Data extracted from a collection
(* ===== verification/Catalog.v ===== *)
(** The event catalog and the pages made of it: internal/domain/event_catalog.go
    and event_wikipedia.go, internal/repo/event_catalog.go with its queries and
    migrations 020 and 025, internal/adapter/postgres/repos.go, and the handlers
    of internal/api/insights/event_catalog.go.

    A nil slice is the empty one, nil bytes the empty string.  The orders in which
    Go ranges over a map are arguments.  What the JSON library and the type jsonb
    make of a text is the class [CatalogJson]. *)

From S2P Require Export Naming BlastRadius NatsAccounts.
From S2P Require Import Streams Replay Session Rbac GoStrings.
From Stdlib Require Import Ascii.

(** * Data *)

Record EventCatalogLiveConsumer := mkLiveConsumer {
  lc_Metadata : gmap string string;
  lc_Name : string;
  lc_DurableName : string;
  lc_FilterSubject : string;
  lc_FilterSubjects : list string;
}.
Record EventCatalogLiveStream := mkLiveStream {
  ls_Name : string;
  ls_Subjects : list string;
  ls_Consumers : list EventCatalogLiveConsumer;
}.

Record EventCatalogDoc := mkDoc {
  doc_Subject : string;
  doc_Owner : string;
  doc_Description : string;
  doc_Schema : string;
  doc_Example : string;
  doc_Deprecated : bool;
  doc_SuccessorSubject : string;
  doc_DeprecationNote : string;
  doc_UpdatedBy : string;
  doc_CreatedAt : Z;
  doc_UpdatedAt : Z;
}.
Definition doc_with_subject (subject : string) (d : EventCatalogDoc) : EventCatalogDoc :=
  mkDoc subject (doc_Owner d) (doc_Description d) (doc_Schema d) (doc_Example d) (doc_Deprecated d)
    (doc_SuccessorSubject d) (doc_DeprecationNote d) (doc_UpdatedBy d) (doc_CreatedAt d) (doc_UpdatedAt d).

Record EventCatalogConsumer := mkCatalogConsumer {
  ecc_Name : string;
  ecc_Stream : string;
  ecc_Service : string;
}.
(** The fields of an entry that come from its documentation are a doc; without
    one they are the zero values. *)
Record EventCatalogEntry := mkEntry {
  en_Subject : string;
  en_Doc : EventCatalogDoc;
  en_Streams : list string;
  en_Consumers : list EventCatalogConsumer;
  en_Documented : bool;
  en_Orphan : bool;
}.
Record EventCatalogTotals := mkCatalogTotals {
  ct_Total : nat;
  ct_Documented : nat;
  ct_Undocumented : nat;
  ct_Orphan : nat;
}.
Record EventCatalogSnapshot := mkCatalogSnapshot {
  cs_Entries : list EventCatalogEntry;
  cs_Totals : EventCatalogTotals;
}.
Record EventCatalogUpsert := mkUpsert {
  up_Owner : string;
  up_Description : string;
  up_SuccessorSubject : string;
  up_DeprecationNote : string;
  up_Schema : string;
  up_Example : string;
  up_Deprecated : bool;
}.

(** * Subjects *)

Definition has_wildcard (s : string) : bool := ContainsByte s "*" || ContainsByte s ">".
Definition IsConcreteCatalogSubject (s : string) : bool :=
  let s := TrimSpace s in if IsEmpty s then false else negb (has_wildcard s).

> [WHAT THE EXERCISE ASKS] Could you set down, exactly as written, the lines above between the one holding "doc_SuccessorSubject : string;" and the one holding "Definition has_wildcard (s", inclusive, and nothing more?

> [ANSWER SECTION]
  doc_SuccessorSubject : string;
  doc_DeprecationNote : string;
  doc_UpdatedBy : string;
  doc_CreatedAt : Z;
  doc_UpdatedAt : Z;
}.
Definition doc_with_subject (subject : string) (d : EventCatalogDoc) : EventCatalogDoc :=
  mkDoc subject (doc_Owner d) (doc_Description d) (doc_Schema d) (doc_Example d) (doc_Deprecated d)
    (doc_SuccessorSubject d) (doc_DeprecationNote d) (doc_UpdatedBy d) (doc_CreatedAt d) (doc_UpdatedAt d).

Record EventCatalogConsumer := mkCatalogConsumer {
  ecc_Name : string;
  ecc_Stream : string;
  ecc_Service : string;
}.
(** The fields of an entry that come from its documentation are a doc; without
    one they are the zero values. *)
Record EventCatalogEntry := mkEntry {
  en_Subject : string;
  en_Doc : EventCatalogDoc;
  en_Streams : list string;
  en_Consumers : list EventCatalogConsumer;
  en_Documented : bool;
  en_Orphan : bool;
}.
Record EventCatalogTotals := mkCatalogTotals {
  ct_Total : nat;
  ct_Documented : nat;
  ct_Undocumented : nat;
  ct_Orphan : nat;
}.
Record EventCatalogSnapshot := mkCatalogSnapshot {
  cs_Entries : list EventCatalogEntry;
  cs_Totals : EventCatalogTotals;
}.
Record EventCatalogUpsert := mkUpsert {
  up_Owner : string;
  up_Description : string;
  up_SuccessorSubject : string;
  up_DeprecationNote : string;
  up_Schema : string;
  up_Example : string;
  up_Deprecated : bool;
}.

(** * Subjects *)

Definition has_wildcard (s : string) : bool := ContainsByte s "*" || ContainsByte s ">".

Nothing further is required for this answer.